When Ikuta finally produced his first aspheric lens years later, he thought demand for the product would be infinite. In reality, however, it was only the beginning of the rocky road to success, he recalled.
Before receiving orders from big name companies, he had to invent a testing machine to prove and further improve the precision of his products. He also developed his own grinders and polishers, based on conventional machines for spherical lenses, to keep his costs to a minimum and offer competitive new products.
High-tech innovations, however, are not the only road to survival for small companies.
Another craftsman, Masayuki Okano, 68, shows that even a traditional, lower tech skill can attract major buyers from various sectors wherever demand exists.
Okano's technique, called "deep drawing," turned him into the maker of the world's first case for lithium ion batteries 16 years ago. His invention sent annual sales at his six-man factory in Tokyo's Sumida Ward, soaring to 600 million yen.
Okano said he does not give clients an estimate for his work because he has no rivals with whom to compare prices.
"No one can do what I'm doing. How can I estimate such work?" he said.
The birth of the battery, which is popularly used in mobile phones and laptop computers, was revolutionary and turned the case produced at Okano's factory into an indispensable component.
As early as three decades ago, deep drawing -- a technology used to draw a sheet of metal into a seamless shell in a specific shape -- was nothing special in his neighborhood, which is jammed with small machine shops. Many craftsmen like Okano used to draw aluminum sheets to create cases for cigarette lighters, lipstick, ball-point pens and other goods.
As time passed and plastic took over aluminum, many craftsmen in the area shut down their business.
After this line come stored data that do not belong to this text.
Lemma merge_output_meta mss : ∃ m, merge_meta (output_meta <$> mss) = Ok m.
Proof using Type.
  unfold merge_meta. destruct (merge_metrics mss [] ltac:(by left) []) as [acc ->]. cbn [mbind result_bind app].
  destruct (concat mss) as [|m0 ms]; [by eexists|]. rewrite bool_decide_eq_false_2 by done. rewrite meta_dicts. cbn [mbind result_bind].
  rewrite fmap_cons. destruct (dict_of_lists (match metrics_meta m0 with MDict d => d | _ => [] end)
    ((λ m, match metrics_meta m with MDict d => d | _ => [] end) <$> ms)) as (out & -> & _).
  - apply (bool_decide_unpack _). by vm_compute.
  - apply Forall_fmap, Forall_forall. by intros.
  - cbn [mbind result_bind]. by eexists.
Qed.

Lemma read_back_metrics d ms : meta_info d = output_meta ms → batch_metrics d = Ok ms.
Proof using Type.
  intros Hm. unfold batch_metrics, ditem. rewrite Hm. cbn [output_meta dget]. rewrite bool_decide_eq_true_2 by done.
  cbn [of_option mbind result_bind]. clear Hm. induction ms as [|m ms IH]; [done|]. cbn. rewrite IH. by destruct m.
Qed.

(** ** Columns added to every row *)

Lemma add_column_spec k (v : list json) (d : DataProto cell json mval) :
  wf d → len d ≠ 0 → length v = len d → k ∉ keys (non_tensor_batch d) →
  let d' := {| batch := batch d; non_tensor_batch := dset k v (non_tensor_batch d); meta_info := meta_info d |} in
  wf d' ∧ len d' = len d ∧
  (λ it, row_of it.2) <$> items d' = zip_with (λ r x, r ++ [(k, x)]) ((λ it, row_of it.2) <$> items d) v.
Proof using Type.
  intros (Ht & Hn & Nt & Nn) Hl Hv Hk d'.
  assert (Hlen : len d' = len d).
  { unfold len, d' in *. cbn [batch non_tensor_batch]. destruct (batch d); [done|]. destruct (non_tensor_batch d) as [|[k0 v0] nt]; [done|].
    cbn. by case_bool_decide; subst. }
  split; [|split; [done|]].
  - unfold wf. rewrite Hlen. split_and!; [done|by apply dset_rows|done|by apply dset_keys_nodup].
  - apply list_eq. intros i. unfold items. rewrite lookup_zip_with, !list_lookup_fmap, Hlen.
    destruct (decide (i < len d)) as [Hi|Hi].
    + rewrite lookup_seq_lt by done. cbn [fmap option_fmap option_map].
      destruct (lookup_lt_is_Some_2 v i) as [x Hx]; [by rewrite Hv|]. rewrite Hx. cbn. f_equal.
      unfold row_of, row_at, d'. cbn [non_tensor_batch snd]. rewrite dset_new by done. rewrite fmap_app, omap_app. cbn. by rewrite Hx.
    + rewrite lookup_seq_ge by lia. done.
Qed.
But Okano did not. He tried to use deep drawing to shape rare metals such as stainless chromium, which is harder to press than aluminum but stronger.
Today, several well-known companies at home and abroad need his technique to produce containers for crucial products ranging from fuel cells and robot motors to car sensors and optical fibers. He once made parts for parabolic antennas used by the National Aeronautics and Space Administration of the United States. He is now developing a magnesium case for cellphones that prevents them from radiating electromagnetic waves and is about to enter the medical equipment business.
"Big companies are seeking such makers (with special skill). But there are only a handful, and orders heavily concentrate on them," said Akio Koide, an officer in charge of corporate support schemes at the metro government's Small Business Agency.
The central and local governments have been taking various measures to increase the number of successful small companies, helping them re-engineer their technology and dispatching technical experts to regional business support centers across the country.
But whatever support the government provides, the bottom line seems to be that individual business owners must opt for the right strategy and move forward with firm determination.
Okano's factory, for example, has been spending 80 percent of its sales on research and development to upgrade its technology while outsourcing old technology.
Asked how he survived when many others gave up, Okano said, "Not many people keep on trying to improve their technique, whereas my company keeps on evolving."